The size of the last group will no doubt come as a surprise to pundits who spent so much time last week — and still! — holding forth about the political impact that Obama’s whirlwind jaunt was certain to have. (God knows that an absence of information has never rendered them opinionless.) The initial reaction to the trip was as fawning as it was banal: Gosh, he looked so presidential! Golly, he was gaffe-free! And hey, didja see that three-pointer? Talk about a man of destiny! Then came the inevitable backlash: Presumptuous! Arrogant! Ego-tripping! Talk about a hot dog!
The truth of the matter is that, at this stage, none of us can know what the lasting implications of Obama’s foreign whistle-stop will be. The images of him in the Middle East certainly struck me as giving him gravitas. (And the Maliki endorsement of his troop-withdrawal timetable was a ginormous political gift.) The images of Obama in Berlin, by contrast, may be effectively used against him. (See this early, and kinda funny, effort from the Republican National Committee.) But the nature of the trip — which will either work or not on an unconscious level, either assuaging inchoate doubts about Obama or exacerbating them — won’t be known until Election Day, if ever.

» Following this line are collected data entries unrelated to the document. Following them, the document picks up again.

Lemma recompute_tempi_pair_anchored (h : Heap) (p i : nat) :
  heap_rel tempo_anchored eq h (recompute_tempi_pair _frame_rate h p i).
Proof.
  unfold recompute_tempi_pair.
  destruct (nth_tempo h p) as [prev_t|] eqn:Ep;
    [|apply heap_rel_refl; rel_side].
  destruct (nth_tempo h i) as [t|] eqn:Ei;
    [|apply heap_rel_refl; rel_side].
  assert (Hc : forall c, heap_rel tempo_anchored eq h
                           (upd_tempo h p (TempoSection.set_c_func c))).
  { intros c. apply heap_rel_upd_tempo; try rel_side. intros t0 _. kept. }
  destruct (pls_eqb _ AudioTime) eqn:Epls.
  - apply pls_eqb_eq in Epls.
    destruct (negb (TempoSection.locked_to_meter t)) eqn:El; [|apply Hc].
    apply negb_true_iff in El.
    eapply heap_rel_upd_tempo_after; try rel_side; [apply Hc|].
    intros t0 H0. apply nth_tempo_upd_tempo_cases in H0 as (t1 & H1 & Ht).
    assert (t1 = t) by congruence. subst t1.
    destruct Ht as [->| ->]; kept.
  - apply pls_not_audio in Epls.
    eapply heap_rel_upd_tempo_after; try rel_side; [apply Hc|].
    intros t0 H0. apply nth_tempo_upd_tempo_cases in H0 as (t1 & H1 & Ht).
    assert (t1 = t) by congruence. subst t1.
    destruct Ht as [->| ->]; kept.
Qed.

Lemma recompute_tempi_loop_anchored (idx : list nat) :
  forall (h : Heap) (prev_t : option nat),
    heap_rel tempo_anchored eq h
             (fst (recompute_tempi_loop _frame_rate idx h prev_t)).
Proof.
  induction idx as [|i rest IH]; intros h prev_t; simpl.
  - apply heap_rel_refl; rel_side.
  - assert (Hstep : forall h1 p1,
               heap_rel tempo_anchored eq h h1 ->
               heap_rel tempo_anchored eq h
                 (fst (recompute_tempi_loop _frame_rate rest h1 p1))).
    { intros h1 p1 H1.
      eapply heap_rel_trans; try rel_side; [exact H1|apply IH]. }
    destruct (nth_tempo h i) as [t|] eqn:Ei; [|apply IH].
    destruct (negb (TempoSection.active t)); [apply IH|].
    destruct prev_t as [p|].
    + apply Hstep, recompute_tempi_pair_anchored.
    + destruct (negb (TempoSection.movable t)) eqn:Em; [|apply IH].
      apply negb_true_iff in Em.
      apply Hstep, heap_rel_upd_tempo; try rel_side.
      intros t0 H0. assert (t0 = t) by congruence. subst t0. kept.
Qed.

Lemma recompute_tempi_anchored (m m' : Memory) :
  recompute_tempi _frame_rate m = Some m' ->
  metrics m' = metrics m
  /\ heap_rel tempo_anchored eq (heap m) (heap m').
Proof.
  unfold recompute_tempi. intros H.
  pose proof (recompute_tempi_loop_anchored (metrics m) (heap m) None)
    as Hl.
  destruct (recompute_tempi_loop _ _ _ _) as [h prev_t].
  destruct prev_t as [p|]; [|discriminate]. inversion H; subst; clear H.
  simpl in *. split; [reflexivity|].
  eapply heap_rel_upd_tempo_after; try rel_side; [exact Hl|].
  intros t0 _. kept.
Qed.

Lemma find_meter_locked_tempo_some (h : Heap) (l : list nat) (frame : Z)
      (j : nat) :
  find_meter_locked_tempo h l frame = Some j ->
  exists t, nth_tempo h j = Some t
            /\ (TempoSection.locked_to_meter t = true
                \/ TempoSection.movable t = false)
            /\ TempoSection.frame t = frame.
Proof.
  induction l as [|a l IH]; simpl; [discriminate|].
  destruct (nth_tempo h a) as [t|] eqn:Ea; [|exact IH].
  destruct (_ && _) eqn:Ec; [|exact IH].
  intros [= <-]. exists t. apply andb_prop in Ec as [Hor Hf].
  apply Z.eqb_eq in Hf. apply orb_prop in Hor.
  rewrite negb_true_iff in Hor. auto.
Qed.

Lemma recompute_meters_loop_kept (l idx : list nat) :
  forall (h : Heap) (prev_m : option nat) h',
    recompute_meters_loop _frame_rate l idx h prev_m = Some h' ->
    heap_rel tempo_but_pulse meter_anchored h h'.
Proof.
  assert (Refl : forall h, heap_rel tempo_but_pulse meter_anchored h h).
  { intros h. apply heap_rel_refl; rel_side. }
  assert (Trans : forall h1 h2 h3,
             heap_rel tempo_but_pulse meter_anchored h1 h2 ->
             heap_rel tempo_but_pulse meter_anchored h2 h3 ->
             heap_rel tempo_but_pulse meter_anchored h1 h3).
  { intros h1 h2 h3. apply heap_rel_trans; rel_side. }
  induction idx as [|mi rest IH]; intros h prev_m h' H;
    cbn [recompute_meters_loop] in H.
  - inversion H; subst. apply Refl.
  - destruct (nth_meter h mi) as [meter|] eqn:Emi; [|eauto].
    destruct (pls_eqb _ AudioTime) eqn:Epls.
    + apply pls_eqb_eq in Epls.
      destruct (audio_meter_position _ _) as [b_bbt pulse].
      apply IH in H. eapply Trans; [|exact H].
      assert (H1 : heap_rel tempo_but_pulse meter_anchored h
                     match find_meter_locked_tempo
                             h l (MeterSection.frame meter) with
                     | Some j => upd_tempo h j (TempoSection.set_pulse pulse)
                     | None => h
                     end).
      { destruct (find_meter_locked_tempo _ _ _) as [j|] eqn:Ej;
          [|apply Refl].
        apply find_meter_locked_tempo_some in Ej as (t & Ht & Hor & _).
        apply heap_rel_upd_tempo; try rel_side.
        intros t0 H0. assert (t0 = t) by congruence. subst t0.
        destruct Hor; kept. }
      eapply Trans; [exact H1|].
      apply heap_rel_upd_meter; try rel_side.
      intros m0 _. kept.
    + apply pls_not_audio in Epls.
      match type of H with
      | context [match ?x with Some _ => _ | None => None end] =>
          destruct x as [[b_bbt pulse]|]; [|discriminate]
      end.
      destruct (frame_at_pulse_locked _ _ _) as [frame|]; [|discriminate].
      apply IH in H. eapply Trans; [|exact H].
      eapply heap_rel_upd_meter_after; try rel_side.
      * apply heap_rel_upd_meter; try rel_side.
        intros m0 _. kept.
      * intros m0 H0.
        apply nth_meter_upd_meter_cases in H0 as (m1 & H1 & Hm).
        assert (m1 = meter) by congruence. subst m1.
        destruct Hm as [->| ->]; kept.
Qed.

Lemma recompute_meters_kept (m m' : Memory) :
  recompute_meters _frame_rate m = Some m' ->
  metrics m' = metrics m
  /\ heap_rel tempo_but_pulse meter_anchored (heap m) (heap m').
Proof.
  unfold recompute_meters. intros H.
  destruct (recompute_meters_loop _ _ _ _ _) as [h|] eqn:E;
    [|discriminate].
  inversion H; subst. split; [reflexivity|].
  eapply recompute_meters_loop_kept; eauto.
Qed.

Lemma recompute_map_kept (m m' : Memory) :
  recompute_map _frame_rate m = Some m' ->
  metrics m' = metrics m
  /\ heap_rel tempo_audio_anchored meter_anchored (heap m) (heap m').
Proof.
  unfold recompute_map. intros H.
  destruct (recompute_tempi _ m) as [m1|] eqn:E; [|discriminate].
  apply recompute_tempi_anchored in E as [E1 R1].
  apply recompute_meters_kept in H as [E2 R2].
  split; [congruence|].
  eapply heap_rel_trans with (h2 := heap m1); try rel_side.
  - eapply heap_rel_weaken; [| |exact R1].
    + intros t t'. kept.
    + intros x y <-. apply meter_anchored_refl.
  - eapply heap_rel_weaken; [| |exact R2]; auto.
    intros t t'. kept.
Qed.
End Passes.

Section Solver.
Context {L : Libm}.
Variable _frame_rate : Z.

Lemma solve_pair_anchored (h : Heap) (p i : nat) :
  heap_rel tempo_anchored eq h (solve_pair _frame_rate h p i).
Proof.
  unfold solve_pair.
  destruct (nth_tempo h p) as [prev_t|] eqn:Ep;
    [|apply heap_rel_refl; rel_side].
  destruct (nth_tempo h i) as [t|] eqn:Ei;
    [|apply heap_rel_refl; rel_side].
  assert (Hc : forall c, heap_rel tempo_anchored eq h
                           (upd_tempo h p (TempoSection.set_c_func c))).
  { intros c. apply heap_rel_upd_tempo; try rel_side. intros t0 _. kept. }
  destruct (pls_eqb _ MusicTime) eqn:Epls.
  - apply pls_eqb_eq in Epls.
    eapply heap_rel_upd_tempo_after; try rel_side; [apply Hc|].
    intros t0 H0. apply nth_tempo_upd_tempo_cases in H0 as (t1 & H1 & Ht).
    assert (t1 = t) by congruence. subst t1.
    destruct Ht as [->| ->]; kept.
  - apply pls_not_music in Epls.
    destruct (negb (TempoSection.locked_to_meter t)) eqn:El; [|apply Hc].
    apply negb_true_iff in El.
    eapply heap_rel_upd_tempo_after; try rel_side; [apply Hc|].
    intros t0 H0. apply nth_tempo_upd_tempo_cases in H0 as (t1 & H1 & Ht).
    assert (t1 = t) by congruence. subst t1.
    destruct Ht as [->| ->]; kept.
Qed.

Lemma solve_map_frame_loop_anchored (section : nat) (idx : list nat) :
  forall (h : Heap) (prev_t section_prev : option nat),
    heap_rel tempo_anchored eq h
      (fst (solve_map_frame_loop _frame_rate section idx h prev_t
                                 section_prev)).
Proof.
  induction idx as [|i rest IH]; intros h prev_t section_prev; simpl.
  - apply heap_rel_refl; rel_side.
  - destruct (nth_tempo h i) as [t|] eqn:Ei; [|apply IH].
    destruct (negb (TempoSection.active t)); [apply IH|].
    destruct prev_t as [p|]; [|apply IH].
    destruct (Nat.eqb i section); [apply IH|].
    eapply heap_rel_trans; try rel_side;
      [apply solve_pair_anchored | apply IH].
Qed.

Lemma solve_map_pulse_loop_anchored (section : nat) (idx : list nat) :
  forall (h : Heap) (prev_t section_prev : option nat),
    heap_rel tempo_anchored eq h
      (fst (solve_map_pulse_loop _frame_rate section idx h prev_t
                                 section_prev)).
Proof.
  induction idx as [|i rest IH]; intros h prev_t section_prev; simpl.
  - apply heap_rel_refl; rel_side.
  - destruct (nth_tempo h i) as [t|] eqn:Ei; [|apply IH].
    destruct (negb (TempoSection.active t)); [apply IH|].
    destruct (negb (TempoSection.movable t)) eqn:Em.
    + apply negb_true_iff in Em.
      eapply heap_rel_trans; try rel_side; [|apply IH].
      apply heap_rel_upd_tempo; try rel_side.
      intros t0 H0. assert (t0 = t) by congruence. subst t0. kept.
    + destruct prev_t as [p|]; [|apply IH].
      destruct (Nat.eqb i section); [apply IH|].
      eapply heap_rel_trans; try rel_side;
        [apply solve_pair_anchored | apply IH].
Qed.

(** The heap of solve_map_frame after its first write, and what follows
    it. *)
Lemma solve_map_frame_anchored (m : Memory) (section : nat) (frame : Z)
      (s : TempoSection.t) (r : bool * Memory) :
  nth_tempo (heap m) section = Some s ->
  TempoSection.position_lock_style s = AudioTime ->
  TempoSection.movable s && (frame <=? first_m_frame (sections m))%Z
  = false ->
  solve_map_frame _frame_rate m section frame = Some r ->
  Permutation (metrics m) (metrics (snd r))
  /\ heap_rel tempo_anchored eq
       (upd_tempo (heap m) section
          (fun s => TempoSection.set_frame frame
                      (TempoSection.set_active true s)))
       (heap (snd r)).
Proof.
  intros Hs Hpls Hguard H. unfold solve_map_frame in H.
  rewrite Hs, Hguard in H.
  set (h0 := upd_tempo (heap m) section _) in *.
  pose proof (solve_map_frame_loop_anchored section (metrics m) h0 None
                                            None) as Hloop.
  destruct (solve_map_frame_loop _ _ _ _ _ _) as [h1 section_prev].
  simpl in Hloop.
  match type of H with
  | context [sort_by_frame (mkMemory ?h _)] => set (h2 := h) in *
  end.
  assert (H12 : heap_rel tempo_anchored eq h1 h2).
  { unfold h2. destruct section_prev as [sp|];
      [|apply heap_rel_refl; rel_side].
    destruct (nth_tempo h1 sp) as [section_prev|] eqn:Esp;
      [|apply heap_rel_refl; rel_side].
    destruct (nth_tempo h1 section) as [s1|] eqn:Es1;
      [|apply heap_rel_refl; rel_side].
    assert (Hc : forall c, heap_rel tempo_anchored eq h1
                             (upd_tempo h1 sp (TempoSection.set_c_func c))).
    { intros c. apply heap_rel_upd_tempo; try rel_side.
      intros t0 _. kept. }
    destruct (negb (TempoSection.locked_to_meter s1)) eqn:El; [|apply Hc].
    apply negb_true_iff in El.
    eapply heap_rel_upd_tempo_after; try rel_side; [apply Hc|].
    intros t0 H0. apply nth_tempo_upd_tempo_cases in H0 as (t1 & H1 & Ht).
    assert (t1 = s1) by congruence. subst t1.
    (* the section is still audio-locked *)
    assert (Hp1 : TempoSection.position_lock_style s1 = AudioTime).
    { destruct (heap_rel_nth_tempo_inv _ Hloop Es1) as (s0 & Hs0 & Rs0).
      unfold h0 in Hs0. rewrite nth_tempo_upd_tempo_eq, Hs in Hs0.
      simpl in Hs0. inversion Hs0; subst s0. clear Hs0.
      destruct Rs0 as ((_ & _ & _ & Hp & _) & _). simpl in Hp. congruence. }
    destruct Ht as [->| ->]; kept. }
  destruct (recompute_tempi _ _) as [m1|] eqn:Er; [|discriminate].
  apply recompute_tempi_anchored in Er as [El Rr]. simpl in El, Rr.
  destruct (check_solved _ _) as [solved|]; [|discriminate].
  inversion H; subst; clear H. simpl. split.
  - rewrite El. symmetry. apply list_sort_perm.
  - eapply heap_rel_trans; try rel_side; [exact Hloop|].
    eapply heap_rel_trans; try rel_side; [exact H12 | exact Rr].
Qed.

Lemma solve_map_pulse_anchored (m : Memory) (section : nat) (pulse : float)
      (s : TempoSection.t) (r : bool * Memory) :
  nth_tempo (heap m) section = Some s ->
  TempoSection.position_lock_style s = MusicTime ->
  solve_map_pulse _frame_rate m section pulse = Some r ->
  Permutation (metrics m) (metrics (snd r))
  /\ heap_rel tempo_anchored eq
       (upd_tempo (heap m) section (TempoSection.set_pulse pulse))
       (heap (snd r)).
Proof.
  intros Hs Hpls H. unfold solve_map_pulse in H. rewrite Hs in H.
  set (h0 := upd_tempo (heap m) section _) in *.
  pose proof (solve_map_pulse_loop_anchored section (metrics m) h0 None
                                            None) as Hloop.
  destruct (solve_map_pulse_loop _ _ _ _ _ _) as [h1 section_prev].
  simpl in Hloop.
  match type of H with
  | context [sort_by_pulse (mkMemory ?h _)] => set (h2 := h) in *
  end.
  assert (H12 : heap_rel tempo_anchored eq h1 h2).
  { unfold h2. destruct section_prev as [sp|];
      [|apply heap_rel_refl; rel_side].
    destruct (nth_tempo h1 sp) as [section_prev|] eqn:Esp;
      [|apply heap_rel_refl; rel_side].
    destruct (nth_tempo h1 section) as [s1|] eqn:Es1;
      [|apply heap_rel_refl; rel_side].
    assert (Hc : forall c, heap_rel tempo_anchored eq h1
                             (upd_tempo h1 sp (TempoSection.set_c_func c))).
    { intros c. apply heap_rel_upd_tempo; try rel_side.
      intros t0 _. kept. }
    eapply heap_rel_upd_tempo_after; try rel_side; [apply Hc|].
    intros t0 H0. apply nth_tempo_upd_tempo_cases in H0 as (t1 & H1 & Ht).
    assert (t1 = s1) by congruence. subst t1.
    assert (Hp1 : TempoSection.position_lock_style s1 = MusicTime).
    { destruct (heap_rel_nth_tempo_inv _ Hloop Es1) as (s0 & Hs0 & Rs0).
      unfold h0 in Hs0. rewrite nth_tempo_upd_tempo_eq, Hs in Hs0.
      simpl in Hs0. inversion Hs0; subst s0. clear Hs0.
      destruct Rs0 as ((_ & _ & _ & Hp & _) & _). simpl in Hp. congruence. }
    destruct Ht as [->| ->]; kept. }
  destruct (recompute_tempi _ _) as [m1|] eqn:Er; [|discriminate].
  apply recompute_tempi_anchored in Er as [El Rr]. simpl in El, Rr.
  destruct (check_solved _ _) as [solved|]; [|discriminate].
  inversion H; subst; clear H. simpl. split.
  - rewrite El. symmetry. apply list_sort_perm.
  - eapply heap_rel_trans; try rel_side; [exact Hloop|].
    eapply heap_rel_trans; try rel_side; [exact H12 | exact Rr].
Qed.
End Solver.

But that doesn’t mean Obama’s trip wasn’t instructive or clarifying — about both him and his campaign. In fact, I can think of five things that Obama’s odyssey brought into focus.
1. The Obama campaign has some stones.
In certain quarters, it’s becoming conventional wisdom that the Obama campaign is playing it too safe, that it’s too controlled and too controlling. And though there may be something to the criticism in general, the world tour suggested that when Obama’s people perceive the potential payoff to be high, they are willing to roll the dice. A trip of this kind is risky business, fraught with peril — the kind of gambit few politicians without the resources, diplomatic infrastructure, and security apparatus of the White House behind them would’ve had the nerve even to contemplate. Which brings us to …
2. The Obama campaign scales — but isn’t perfect.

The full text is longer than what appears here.